**Problem**. Please repeat exactly the lines below from the one containing "Lemma step_ok w" down to the one containing "- destruct (promises", both included, and nothing else.

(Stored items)
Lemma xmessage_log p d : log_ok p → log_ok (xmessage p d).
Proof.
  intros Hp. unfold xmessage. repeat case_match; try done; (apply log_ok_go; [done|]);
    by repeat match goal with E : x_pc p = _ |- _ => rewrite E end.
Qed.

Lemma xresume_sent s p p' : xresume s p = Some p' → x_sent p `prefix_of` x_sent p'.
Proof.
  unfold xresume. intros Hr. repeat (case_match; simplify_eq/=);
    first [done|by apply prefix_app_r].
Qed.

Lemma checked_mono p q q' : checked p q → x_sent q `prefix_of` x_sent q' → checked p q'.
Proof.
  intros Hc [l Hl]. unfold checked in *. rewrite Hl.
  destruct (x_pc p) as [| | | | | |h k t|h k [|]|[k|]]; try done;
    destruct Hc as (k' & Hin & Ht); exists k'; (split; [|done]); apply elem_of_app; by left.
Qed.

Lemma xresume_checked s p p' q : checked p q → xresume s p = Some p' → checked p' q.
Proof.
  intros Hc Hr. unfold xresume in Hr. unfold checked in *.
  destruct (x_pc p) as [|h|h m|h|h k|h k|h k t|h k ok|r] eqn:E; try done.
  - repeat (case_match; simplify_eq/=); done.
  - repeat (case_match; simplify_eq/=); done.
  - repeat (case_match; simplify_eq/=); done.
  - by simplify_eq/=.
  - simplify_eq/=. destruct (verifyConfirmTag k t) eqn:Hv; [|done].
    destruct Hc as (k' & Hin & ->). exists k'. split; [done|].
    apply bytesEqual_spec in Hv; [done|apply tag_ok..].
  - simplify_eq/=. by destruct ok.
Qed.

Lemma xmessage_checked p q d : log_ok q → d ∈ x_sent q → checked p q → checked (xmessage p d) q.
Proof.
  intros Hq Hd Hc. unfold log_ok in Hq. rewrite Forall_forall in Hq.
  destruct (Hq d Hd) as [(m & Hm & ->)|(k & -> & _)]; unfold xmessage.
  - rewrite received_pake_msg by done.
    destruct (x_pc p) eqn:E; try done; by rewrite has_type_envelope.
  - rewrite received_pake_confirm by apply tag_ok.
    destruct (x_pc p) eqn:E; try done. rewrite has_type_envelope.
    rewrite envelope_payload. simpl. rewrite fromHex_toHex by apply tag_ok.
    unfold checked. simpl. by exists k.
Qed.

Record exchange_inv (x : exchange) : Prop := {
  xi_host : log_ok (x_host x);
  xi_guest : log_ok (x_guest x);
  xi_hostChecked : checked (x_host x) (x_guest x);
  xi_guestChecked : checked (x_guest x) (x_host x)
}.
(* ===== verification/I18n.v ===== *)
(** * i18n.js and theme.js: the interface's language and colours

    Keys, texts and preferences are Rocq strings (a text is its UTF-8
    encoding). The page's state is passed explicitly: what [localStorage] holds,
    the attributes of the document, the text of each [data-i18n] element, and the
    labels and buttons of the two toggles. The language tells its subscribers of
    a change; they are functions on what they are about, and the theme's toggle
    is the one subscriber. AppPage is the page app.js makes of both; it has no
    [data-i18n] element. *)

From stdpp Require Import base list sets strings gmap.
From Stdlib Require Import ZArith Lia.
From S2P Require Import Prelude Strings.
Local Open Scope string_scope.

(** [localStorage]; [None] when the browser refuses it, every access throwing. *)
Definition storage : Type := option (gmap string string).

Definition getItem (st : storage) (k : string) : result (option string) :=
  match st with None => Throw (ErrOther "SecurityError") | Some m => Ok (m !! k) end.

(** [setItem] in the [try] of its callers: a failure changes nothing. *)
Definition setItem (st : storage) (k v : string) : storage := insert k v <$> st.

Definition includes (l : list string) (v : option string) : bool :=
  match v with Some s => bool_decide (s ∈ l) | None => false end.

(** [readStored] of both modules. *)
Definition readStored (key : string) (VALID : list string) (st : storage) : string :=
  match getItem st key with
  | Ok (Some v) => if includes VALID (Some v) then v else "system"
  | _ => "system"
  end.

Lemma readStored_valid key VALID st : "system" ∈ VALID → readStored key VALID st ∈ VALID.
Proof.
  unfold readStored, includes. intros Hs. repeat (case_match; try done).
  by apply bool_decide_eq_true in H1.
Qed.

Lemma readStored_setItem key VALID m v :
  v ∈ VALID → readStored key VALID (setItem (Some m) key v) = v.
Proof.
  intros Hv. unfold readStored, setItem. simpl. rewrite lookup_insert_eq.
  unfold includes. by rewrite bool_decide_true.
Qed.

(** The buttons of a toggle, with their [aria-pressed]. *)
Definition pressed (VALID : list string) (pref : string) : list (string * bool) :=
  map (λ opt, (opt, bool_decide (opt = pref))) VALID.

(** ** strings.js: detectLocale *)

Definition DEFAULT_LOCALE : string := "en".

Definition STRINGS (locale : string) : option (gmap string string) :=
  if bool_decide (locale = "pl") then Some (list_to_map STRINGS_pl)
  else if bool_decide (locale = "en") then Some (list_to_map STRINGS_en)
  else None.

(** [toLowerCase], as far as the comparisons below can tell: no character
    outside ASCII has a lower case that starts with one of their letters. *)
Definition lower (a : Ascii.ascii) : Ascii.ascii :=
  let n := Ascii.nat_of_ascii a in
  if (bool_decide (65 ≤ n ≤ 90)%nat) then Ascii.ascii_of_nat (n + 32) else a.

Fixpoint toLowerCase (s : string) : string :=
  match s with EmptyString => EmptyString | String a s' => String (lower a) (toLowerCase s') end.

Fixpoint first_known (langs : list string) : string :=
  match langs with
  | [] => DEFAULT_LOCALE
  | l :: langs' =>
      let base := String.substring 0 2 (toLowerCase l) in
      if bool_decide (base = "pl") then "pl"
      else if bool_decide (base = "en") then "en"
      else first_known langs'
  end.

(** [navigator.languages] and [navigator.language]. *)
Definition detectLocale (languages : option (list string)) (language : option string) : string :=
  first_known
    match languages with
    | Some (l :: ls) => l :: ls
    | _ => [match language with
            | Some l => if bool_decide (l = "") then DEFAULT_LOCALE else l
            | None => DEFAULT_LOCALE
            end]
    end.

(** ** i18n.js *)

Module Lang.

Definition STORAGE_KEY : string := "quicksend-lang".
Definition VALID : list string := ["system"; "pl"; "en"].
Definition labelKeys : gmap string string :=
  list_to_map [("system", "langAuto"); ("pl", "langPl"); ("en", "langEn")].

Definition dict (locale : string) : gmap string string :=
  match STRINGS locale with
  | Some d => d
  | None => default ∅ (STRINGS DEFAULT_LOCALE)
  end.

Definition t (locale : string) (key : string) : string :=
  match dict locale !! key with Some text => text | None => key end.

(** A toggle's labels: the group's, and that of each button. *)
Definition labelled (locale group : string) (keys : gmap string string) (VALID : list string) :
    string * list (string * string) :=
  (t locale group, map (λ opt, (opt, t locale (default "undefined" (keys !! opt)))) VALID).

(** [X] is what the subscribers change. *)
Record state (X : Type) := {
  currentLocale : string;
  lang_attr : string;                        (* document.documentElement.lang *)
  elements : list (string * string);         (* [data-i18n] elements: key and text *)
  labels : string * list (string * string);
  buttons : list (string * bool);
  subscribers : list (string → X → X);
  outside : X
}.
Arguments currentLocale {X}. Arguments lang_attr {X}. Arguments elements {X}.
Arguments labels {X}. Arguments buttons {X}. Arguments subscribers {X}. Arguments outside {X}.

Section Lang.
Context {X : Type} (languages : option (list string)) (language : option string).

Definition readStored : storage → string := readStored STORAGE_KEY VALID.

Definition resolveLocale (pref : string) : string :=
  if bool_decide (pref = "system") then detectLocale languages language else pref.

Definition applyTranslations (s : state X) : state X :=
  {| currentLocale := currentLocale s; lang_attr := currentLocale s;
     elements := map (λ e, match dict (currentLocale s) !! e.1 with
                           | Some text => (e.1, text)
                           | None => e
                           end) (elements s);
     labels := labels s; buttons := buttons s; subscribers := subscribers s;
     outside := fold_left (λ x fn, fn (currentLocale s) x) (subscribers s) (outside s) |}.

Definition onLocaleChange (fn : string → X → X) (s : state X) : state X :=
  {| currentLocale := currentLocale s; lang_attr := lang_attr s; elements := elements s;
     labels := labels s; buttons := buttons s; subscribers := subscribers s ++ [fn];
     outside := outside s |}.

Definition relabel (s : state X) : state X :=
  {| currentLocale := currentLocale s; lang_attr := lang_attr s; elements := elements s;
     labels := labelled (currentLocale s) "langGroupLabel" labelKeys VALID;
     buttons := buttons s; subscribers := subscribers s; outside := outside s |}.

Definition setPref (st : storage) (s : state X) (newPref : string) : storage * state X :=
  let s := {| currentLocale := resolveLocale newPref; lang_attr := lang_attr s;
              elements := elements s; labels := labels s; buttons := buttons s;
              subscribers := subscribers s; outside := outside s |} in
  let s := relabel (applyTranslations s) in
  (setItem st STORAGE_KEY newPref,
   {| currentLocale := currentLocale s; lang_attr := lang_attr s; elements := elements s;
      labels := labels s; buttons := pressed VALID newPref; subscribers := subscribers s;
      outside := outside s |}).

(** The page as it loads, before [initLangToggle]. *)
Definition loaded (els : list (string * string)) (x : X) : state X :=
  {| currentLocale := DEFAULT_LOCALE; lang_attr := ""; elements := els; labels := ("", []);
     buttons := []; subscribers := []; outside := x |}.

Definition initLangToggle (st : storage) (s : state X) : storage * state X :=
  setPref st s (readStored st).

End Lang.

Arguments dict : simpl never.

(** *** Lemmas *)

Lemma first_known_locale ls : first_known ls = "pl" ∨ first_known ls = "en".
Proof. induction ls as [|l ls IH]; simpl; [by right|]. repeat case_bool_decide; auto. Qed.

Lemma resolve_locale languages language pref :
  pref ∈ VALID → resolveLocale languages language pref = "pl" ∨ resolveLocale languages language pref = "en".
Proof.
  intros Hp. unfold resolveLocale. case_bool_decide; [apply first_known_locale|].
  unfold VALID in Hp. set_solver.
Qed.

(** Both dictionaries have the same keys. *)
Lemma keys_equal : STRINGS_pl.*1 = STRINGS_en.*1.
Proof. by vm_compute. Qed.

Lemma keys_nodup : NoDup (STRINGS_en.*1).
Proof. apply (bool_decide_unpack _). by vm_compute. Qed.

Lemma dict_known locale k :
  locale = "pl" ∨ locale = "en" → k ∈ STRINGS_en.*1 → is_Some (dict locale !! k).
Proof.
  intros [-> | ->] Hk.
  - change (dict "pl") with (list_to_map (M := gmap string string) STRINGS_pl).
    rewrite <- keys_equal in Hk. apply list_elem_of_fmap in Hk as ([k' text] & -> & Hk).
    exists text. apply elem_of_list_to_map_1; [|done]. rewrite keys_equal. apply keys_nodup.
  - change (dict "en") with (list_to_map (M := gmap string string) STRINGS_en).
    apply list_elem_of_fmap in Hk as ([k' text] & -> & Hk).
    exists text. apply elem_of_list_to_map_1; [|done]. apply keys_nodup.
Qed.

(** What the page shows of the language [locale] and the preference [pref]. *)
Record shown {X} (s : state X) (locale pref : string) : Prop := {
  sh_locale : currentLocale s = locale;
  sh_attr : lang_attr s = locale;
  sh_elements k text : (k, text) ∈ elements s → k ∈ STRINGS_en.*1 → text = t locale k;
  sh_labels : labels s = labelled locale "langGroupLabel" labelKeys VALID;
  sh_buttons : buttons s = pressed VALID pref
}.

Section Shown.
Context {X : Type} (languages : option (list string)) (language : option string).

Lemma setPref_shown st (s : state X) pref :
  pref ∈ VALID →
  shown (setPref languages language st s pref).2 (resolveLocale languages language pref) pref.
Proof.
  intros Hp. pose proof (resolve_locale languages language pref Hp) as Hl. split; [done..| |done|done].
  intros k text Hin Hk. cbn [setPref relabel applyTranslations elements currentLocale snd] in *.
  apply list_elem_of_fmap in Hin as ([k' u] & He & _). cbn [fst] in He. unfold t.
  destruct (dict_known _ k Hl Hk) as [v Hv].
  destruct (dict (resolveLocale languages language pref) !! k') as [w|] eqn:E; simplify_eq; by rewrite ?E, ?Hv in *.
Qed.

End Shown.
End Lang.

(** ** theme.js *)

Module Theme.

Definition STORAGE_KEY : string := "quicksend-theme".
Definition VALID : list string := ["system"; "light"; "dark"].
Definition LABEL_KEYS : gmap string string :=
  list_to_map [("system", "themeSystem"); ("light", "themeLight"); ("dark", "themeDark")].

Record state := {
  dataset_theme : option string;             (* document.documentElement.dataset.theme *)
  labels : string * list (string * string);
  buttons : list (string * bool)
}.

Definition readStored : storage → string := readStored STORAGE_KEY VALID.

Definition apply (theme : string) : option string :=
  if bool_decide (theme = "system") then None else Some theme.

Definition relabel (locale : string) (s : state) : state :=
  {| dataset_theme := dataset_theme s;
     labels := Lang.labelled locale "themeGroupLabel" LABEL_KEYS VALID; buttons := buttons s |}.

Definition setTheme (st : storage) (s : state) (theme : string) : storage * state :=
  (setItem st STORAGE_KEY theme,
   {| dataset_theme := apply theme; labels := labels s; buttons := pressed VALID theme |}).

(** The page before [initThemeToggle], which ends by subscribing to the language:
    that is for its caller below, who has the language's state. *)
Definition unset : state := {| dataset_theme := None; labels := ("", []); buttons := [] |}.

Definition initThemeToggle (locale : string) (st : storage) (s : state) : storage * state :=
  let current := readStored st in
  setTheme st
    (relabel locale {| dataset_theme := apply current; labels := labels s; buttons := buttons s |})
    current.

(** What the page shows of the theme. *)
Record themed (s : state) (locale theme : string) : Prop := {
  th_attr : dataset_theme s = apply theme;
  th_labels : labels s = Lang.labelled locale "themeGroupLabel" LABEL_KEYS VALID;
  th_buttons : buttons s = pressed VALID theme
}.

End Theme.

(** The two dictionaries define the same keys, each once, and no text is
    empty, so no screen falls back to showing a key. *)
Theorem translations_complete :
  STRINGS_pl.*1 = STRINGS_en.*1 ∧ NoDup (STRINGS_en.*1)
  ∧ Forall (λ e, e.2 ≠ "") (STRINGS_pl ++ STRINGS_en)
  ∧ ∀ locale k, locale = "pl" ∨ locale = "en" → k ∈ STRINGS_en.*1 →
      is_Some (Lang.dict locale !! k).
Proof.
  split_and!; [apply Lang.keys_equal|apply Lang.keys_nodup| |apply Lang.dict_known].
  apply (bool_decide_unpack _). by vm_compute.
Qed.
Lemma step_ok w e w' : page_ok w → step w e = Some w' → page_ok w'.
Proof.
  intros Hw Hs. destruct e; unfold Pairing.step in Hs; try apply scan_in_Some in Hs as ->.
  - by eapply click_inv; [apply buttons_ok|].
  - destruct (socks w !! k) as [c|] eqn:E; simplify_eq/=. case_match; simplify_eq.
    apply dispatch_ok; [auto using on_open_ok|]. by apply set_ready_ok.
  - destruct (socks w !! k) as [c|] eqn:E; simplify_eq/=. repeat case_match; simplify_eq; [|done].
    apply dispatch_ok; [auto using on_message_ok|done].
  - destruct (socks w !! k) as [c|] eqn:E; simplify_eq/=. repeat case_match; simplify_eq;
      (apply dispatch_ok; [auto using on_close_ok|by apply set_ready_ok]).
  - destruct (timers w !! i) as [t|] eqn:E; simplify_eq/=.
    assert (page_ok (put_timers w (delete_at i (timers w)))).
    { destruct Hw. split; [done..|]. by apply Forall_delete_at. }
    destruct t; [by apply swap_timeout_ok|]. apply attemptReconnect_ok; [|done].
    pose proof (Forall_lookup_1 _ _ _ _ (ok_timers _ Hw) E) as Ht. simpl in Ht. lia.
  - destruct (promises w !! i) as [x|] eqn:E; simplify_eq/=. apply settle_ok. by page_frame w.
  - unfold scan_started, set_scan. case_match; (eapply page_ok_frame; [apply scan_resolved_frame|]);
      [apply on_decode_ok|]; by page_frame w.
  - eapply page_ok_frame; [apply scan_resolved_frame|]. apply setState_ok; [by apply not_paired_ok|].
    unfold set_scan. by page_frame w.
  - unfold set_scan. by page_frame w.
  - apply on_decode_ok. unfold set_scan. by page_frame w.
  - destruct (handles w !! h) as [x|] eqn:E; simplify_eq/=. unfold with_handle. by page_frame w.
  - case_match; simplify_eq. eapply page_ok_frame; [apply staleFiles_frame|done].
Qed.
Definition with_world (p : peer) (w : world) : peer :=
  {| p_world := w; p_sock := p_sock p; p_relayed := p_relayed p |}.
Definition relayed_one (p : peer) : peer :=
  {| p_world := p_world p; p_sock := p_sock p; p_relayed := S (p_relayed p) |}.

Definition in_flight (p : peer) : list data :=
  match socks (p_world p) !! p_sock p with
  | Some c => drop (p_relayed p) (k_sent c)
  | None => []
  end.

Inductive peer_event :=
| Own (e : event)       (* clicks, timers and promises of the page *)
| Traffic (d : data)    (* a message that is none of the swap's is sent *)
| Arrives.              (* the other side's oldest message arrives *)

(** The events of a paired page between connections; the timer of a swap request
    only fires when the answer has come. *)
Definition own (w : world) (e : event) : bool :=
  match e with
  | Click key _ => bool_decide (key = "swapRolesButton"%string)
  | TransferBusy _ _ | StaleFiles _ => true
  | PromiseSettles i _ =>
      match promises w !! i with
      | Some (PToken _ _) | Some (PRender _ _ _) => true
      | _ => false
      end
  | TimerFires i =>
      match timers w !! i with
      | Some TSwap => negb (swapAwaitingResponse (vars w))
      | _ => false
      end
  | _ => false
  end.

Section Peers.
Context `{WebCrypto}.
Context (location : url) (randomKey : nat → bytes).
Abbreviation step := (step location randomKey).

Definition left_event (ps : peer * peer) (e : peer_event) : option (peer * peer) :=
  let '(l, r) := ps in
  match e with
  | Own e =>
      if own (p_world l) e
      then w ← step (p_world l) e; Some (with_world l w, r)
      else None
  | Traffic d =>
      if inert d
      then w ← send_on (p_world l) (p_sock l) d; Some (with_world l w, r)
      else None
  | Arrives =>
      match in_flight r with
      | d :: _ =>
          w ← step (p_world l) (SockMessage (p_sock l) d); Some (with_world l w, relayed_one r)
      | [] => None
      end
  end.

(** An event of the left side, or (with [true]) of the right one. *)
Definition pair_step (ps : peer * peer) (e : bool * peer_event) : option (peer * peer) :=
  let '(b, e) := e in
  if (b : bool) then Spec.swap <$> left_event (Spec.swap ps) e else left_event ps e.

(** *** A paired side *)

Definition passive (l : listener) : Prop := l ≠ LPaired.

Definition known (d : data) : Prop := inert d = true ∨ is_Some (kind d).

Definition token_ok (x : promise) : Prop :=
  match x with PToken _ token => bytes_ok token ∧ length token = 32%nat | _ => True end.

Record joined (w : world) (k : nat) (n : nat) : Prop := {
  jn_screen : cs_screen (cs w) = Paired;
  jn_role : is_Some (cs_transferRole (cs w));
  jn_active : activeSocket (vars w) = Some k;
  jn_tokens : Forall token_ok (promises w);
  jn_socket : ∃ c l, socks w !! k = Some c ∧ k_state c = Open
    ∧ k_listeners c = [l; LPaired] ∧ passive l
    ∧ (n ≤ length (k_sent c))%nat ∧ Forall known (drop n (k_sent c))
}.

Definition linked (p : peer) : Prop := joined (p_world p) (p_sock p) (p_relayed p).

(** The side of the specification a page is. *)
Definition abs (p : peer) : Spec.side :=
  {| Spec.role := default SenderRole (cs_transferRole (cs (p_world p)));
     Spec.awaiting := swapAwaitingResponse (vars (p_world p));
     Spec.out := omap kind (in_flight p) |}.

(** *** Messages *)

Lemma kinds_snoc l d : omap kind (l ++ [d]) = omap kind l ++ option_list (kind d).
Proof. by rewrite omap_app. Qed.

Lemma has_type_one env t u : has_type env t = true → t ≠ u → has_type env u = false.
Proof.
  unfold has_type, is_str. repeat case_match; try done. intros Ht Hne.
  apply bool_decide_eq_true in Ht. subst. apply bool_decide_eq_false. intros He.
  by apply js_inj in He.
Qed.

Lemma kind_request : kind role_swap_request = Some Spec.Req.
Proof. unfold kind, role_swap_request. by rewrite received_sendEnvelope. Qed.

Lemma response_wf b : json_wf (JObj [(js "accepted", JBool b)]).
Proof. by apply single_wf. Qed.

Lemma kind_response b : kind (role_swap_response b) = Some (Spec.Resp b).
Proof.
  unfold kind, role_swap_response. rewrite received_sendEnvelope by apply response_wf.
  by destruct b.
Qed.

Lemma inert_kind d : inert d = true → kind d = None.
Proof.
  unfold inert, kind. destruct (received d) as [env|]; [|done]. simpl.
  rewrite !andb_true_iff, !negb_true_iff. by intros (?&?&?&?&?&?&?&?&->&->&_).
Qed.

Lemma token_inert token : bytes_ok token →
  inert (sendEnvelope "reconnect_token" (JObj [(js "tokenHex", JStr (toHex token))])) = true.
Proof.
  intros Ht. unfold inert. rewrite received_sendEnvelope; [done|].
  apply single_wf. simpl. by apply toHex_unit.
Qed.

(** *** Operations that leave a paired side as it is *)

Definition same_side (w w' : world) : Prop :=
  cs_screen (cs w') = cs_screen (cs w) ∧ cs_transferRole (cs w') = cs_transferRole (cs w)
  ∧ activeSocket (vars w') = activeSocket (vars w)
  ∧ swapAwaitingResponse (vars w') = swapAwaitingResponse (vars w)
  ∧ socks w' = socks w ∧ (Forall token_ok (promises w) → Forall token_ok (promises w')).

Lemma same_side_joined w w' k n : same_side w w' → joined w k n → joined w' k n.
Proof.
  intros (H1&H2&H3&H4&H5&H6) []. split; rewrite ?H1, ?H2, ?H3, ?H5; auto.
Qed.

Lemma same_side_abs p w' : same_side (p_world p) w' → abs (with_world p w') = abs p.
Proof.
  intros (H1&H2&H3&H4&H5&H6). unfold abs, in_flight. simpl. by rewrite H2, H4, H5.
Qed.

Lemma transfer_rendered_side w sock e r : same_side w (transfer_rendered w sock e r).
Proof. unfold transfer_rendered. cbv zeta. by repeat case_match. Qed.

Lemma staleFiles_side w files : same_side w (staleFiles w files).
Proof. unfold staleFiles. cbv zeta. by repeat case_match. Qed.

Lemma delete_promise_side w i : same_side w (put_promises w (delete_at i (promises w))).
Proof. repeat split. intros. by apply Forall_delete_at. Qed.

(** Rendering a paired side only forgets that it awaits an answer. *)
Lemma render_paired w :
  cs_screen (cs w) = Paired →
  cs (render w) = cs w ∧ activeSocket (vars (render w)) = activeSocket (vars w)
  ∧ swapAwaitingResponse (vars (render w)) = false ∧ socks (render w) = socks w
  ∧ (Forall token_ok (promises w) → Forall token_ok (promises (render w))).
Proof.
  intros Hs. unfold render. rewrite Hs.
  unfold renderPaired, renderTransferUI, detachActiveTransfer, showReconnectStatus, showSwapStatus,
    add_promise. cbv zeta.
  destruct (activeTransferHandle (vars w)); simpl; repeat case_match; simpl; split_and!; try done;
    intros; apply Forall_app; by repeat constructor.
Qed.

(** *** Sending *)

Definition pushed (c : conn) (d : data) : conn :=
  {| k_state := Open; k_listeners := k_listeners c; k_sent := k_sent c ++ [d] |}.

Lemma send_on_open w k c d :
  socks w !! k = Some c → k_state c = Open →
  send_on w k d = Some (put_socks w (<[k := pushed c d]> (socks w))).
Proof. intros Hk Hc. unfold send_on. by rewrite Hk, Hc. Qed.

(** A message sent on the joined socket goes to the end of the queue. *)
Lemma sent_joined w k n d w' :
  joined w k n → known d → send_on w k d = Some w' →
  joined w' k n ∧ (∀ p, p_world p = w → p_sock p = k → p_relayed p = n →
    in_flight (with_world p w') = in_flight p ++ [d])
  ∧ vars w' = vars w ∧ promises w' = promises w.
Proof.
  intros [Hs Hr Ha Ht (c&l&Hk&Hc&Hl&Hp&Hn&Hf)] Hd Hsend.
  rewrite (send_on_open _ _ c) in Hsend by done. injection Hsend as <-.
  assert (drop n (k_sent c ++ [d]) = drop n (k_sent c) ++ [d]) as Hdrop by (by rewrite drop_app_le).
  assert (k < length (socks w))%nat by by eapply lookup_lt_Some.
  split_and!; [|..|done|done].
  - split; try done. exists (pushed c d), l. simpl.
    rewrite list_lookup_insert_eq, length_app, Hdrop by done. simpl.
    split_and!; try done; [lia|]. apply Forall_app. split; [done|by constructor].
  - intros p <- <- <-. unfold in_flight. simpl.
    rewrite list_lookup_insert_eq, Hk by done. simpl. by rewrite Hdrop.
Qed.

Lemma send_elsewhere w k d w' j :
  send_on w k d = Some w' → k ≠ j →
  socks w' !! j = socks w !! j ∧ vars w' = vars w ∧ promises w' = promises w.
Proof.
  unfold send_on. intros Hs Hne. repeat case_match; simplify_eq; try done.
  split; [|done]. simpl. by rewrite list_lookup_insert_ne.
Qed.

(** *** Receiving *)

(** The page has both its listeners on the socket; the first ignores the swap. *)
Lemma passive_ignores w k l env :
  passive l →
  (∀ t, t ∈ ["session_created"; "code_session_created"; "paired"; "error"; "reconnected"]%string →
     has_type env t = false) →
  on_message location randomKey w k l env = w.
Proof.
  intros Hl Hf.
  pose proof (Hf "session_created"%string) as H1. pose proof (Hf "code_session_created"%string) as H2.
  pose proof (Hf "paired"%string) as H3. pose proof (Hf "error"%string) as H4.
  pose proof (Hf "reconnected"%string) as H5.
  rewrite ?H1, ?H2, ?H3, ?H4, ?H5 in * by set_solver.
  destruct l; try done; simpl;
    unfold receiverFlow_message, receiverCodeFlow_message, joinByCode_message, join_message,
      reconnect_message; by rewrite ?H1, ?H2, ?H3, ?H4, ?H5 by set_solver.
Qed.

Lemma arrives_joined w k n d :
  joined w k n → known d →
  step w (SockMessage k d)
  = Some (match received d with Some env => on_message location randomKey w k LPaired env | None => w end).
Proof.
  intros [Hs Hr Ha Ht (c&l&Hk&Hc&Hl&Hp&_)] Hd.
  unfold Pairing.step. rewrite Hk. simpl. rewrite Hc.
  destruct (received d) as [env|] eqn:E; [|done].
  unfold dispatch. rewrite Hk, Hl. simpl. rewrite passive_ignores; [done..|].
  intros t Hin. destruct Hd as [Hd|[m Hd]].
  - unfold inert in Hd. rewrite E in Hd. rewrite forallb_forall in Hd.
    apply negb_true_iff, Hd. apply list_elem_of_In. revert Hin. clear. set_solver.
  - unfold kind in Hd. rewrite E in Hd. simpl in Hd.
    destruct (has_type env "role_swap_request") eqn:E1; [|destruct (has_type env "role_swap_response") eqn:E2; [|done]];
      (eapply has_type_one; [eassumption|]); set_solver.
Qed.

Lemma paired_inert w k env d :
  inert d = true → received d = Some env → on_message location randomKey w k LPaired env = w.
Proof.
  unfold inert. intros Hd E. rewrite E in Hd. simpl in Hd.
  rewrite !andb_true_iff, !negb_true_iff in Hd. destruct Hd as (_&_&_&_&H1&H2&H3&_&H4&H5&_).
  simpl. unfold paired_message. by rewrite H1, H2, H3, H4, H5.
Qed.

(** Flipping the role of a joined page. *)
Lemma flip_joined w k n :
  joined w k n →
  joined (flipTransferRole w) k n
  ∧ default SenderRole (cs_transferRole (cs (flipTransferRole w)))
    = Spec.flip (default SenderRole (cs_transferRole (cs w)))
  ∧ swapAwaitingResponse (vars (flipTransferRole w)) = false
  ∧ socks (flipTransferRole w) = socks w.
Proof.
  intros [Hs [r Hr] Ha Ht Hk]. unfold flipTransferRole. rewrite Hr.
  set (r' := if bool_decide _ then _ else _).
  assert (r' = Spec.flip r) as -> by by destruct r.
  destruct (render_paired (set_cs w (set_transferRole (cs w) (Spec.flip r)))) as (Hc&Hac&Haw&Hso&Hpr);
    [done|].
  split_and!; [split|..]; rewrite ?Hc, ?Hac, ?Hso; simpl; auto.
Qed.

**Response box**.
Lemma step_ok w e w' : page_ok w → step w e = Some w' → page_ok w'.
Proof.
  intros Hw Hs. destruct e; unfold Pairing.step in Hs; try apply scan_in_Some in Hs as ->.
  - by eapply click_inv; [apply buttons_ok|].
  - destruct (socks w !! k) as [c|] eqn:E; simplify_eq/=. case_match; simplify_eq.
    apply dispatch_ok; [auto using on_open_ok|]. by apply set_ready_ok.
  - destruct (socks w !! k) as [c|] eqn:E; simplify_eq/=. repeat case_match; simplify_eq; [|done].
    apply dispatch_ok; [auto using on_message_ok|done].
  - destruct (socks w !! k) as [c|] eqn:E; simplify_eq/=. repeat case_match; simplify_eq;
      (apply dispatch_ok; [auto using on_close_ok|by apply set_ready_ok]).
  - destruct (timers w !! i) as [t|] eqn:E; simplify_eq/=.
    assert (page_ok (put_timers w (delete_at i (timers w)))).
    { destruct Hw. split; [done..|]. by apply Forall_delete_at. }
    destruct t; [by apply swap_timeout_ok|]. apply attemptReconnect_ok; [|done].
    pose proof (Forall_lookup_1 _ _ _ _ (ok_timers _ Hw) E) as Ht. simpl in Ht. lia.
  - destruct (promises w !! i) as [x|] eqn:E; simplify_eq/=. apply settle_ok. by page_frame w.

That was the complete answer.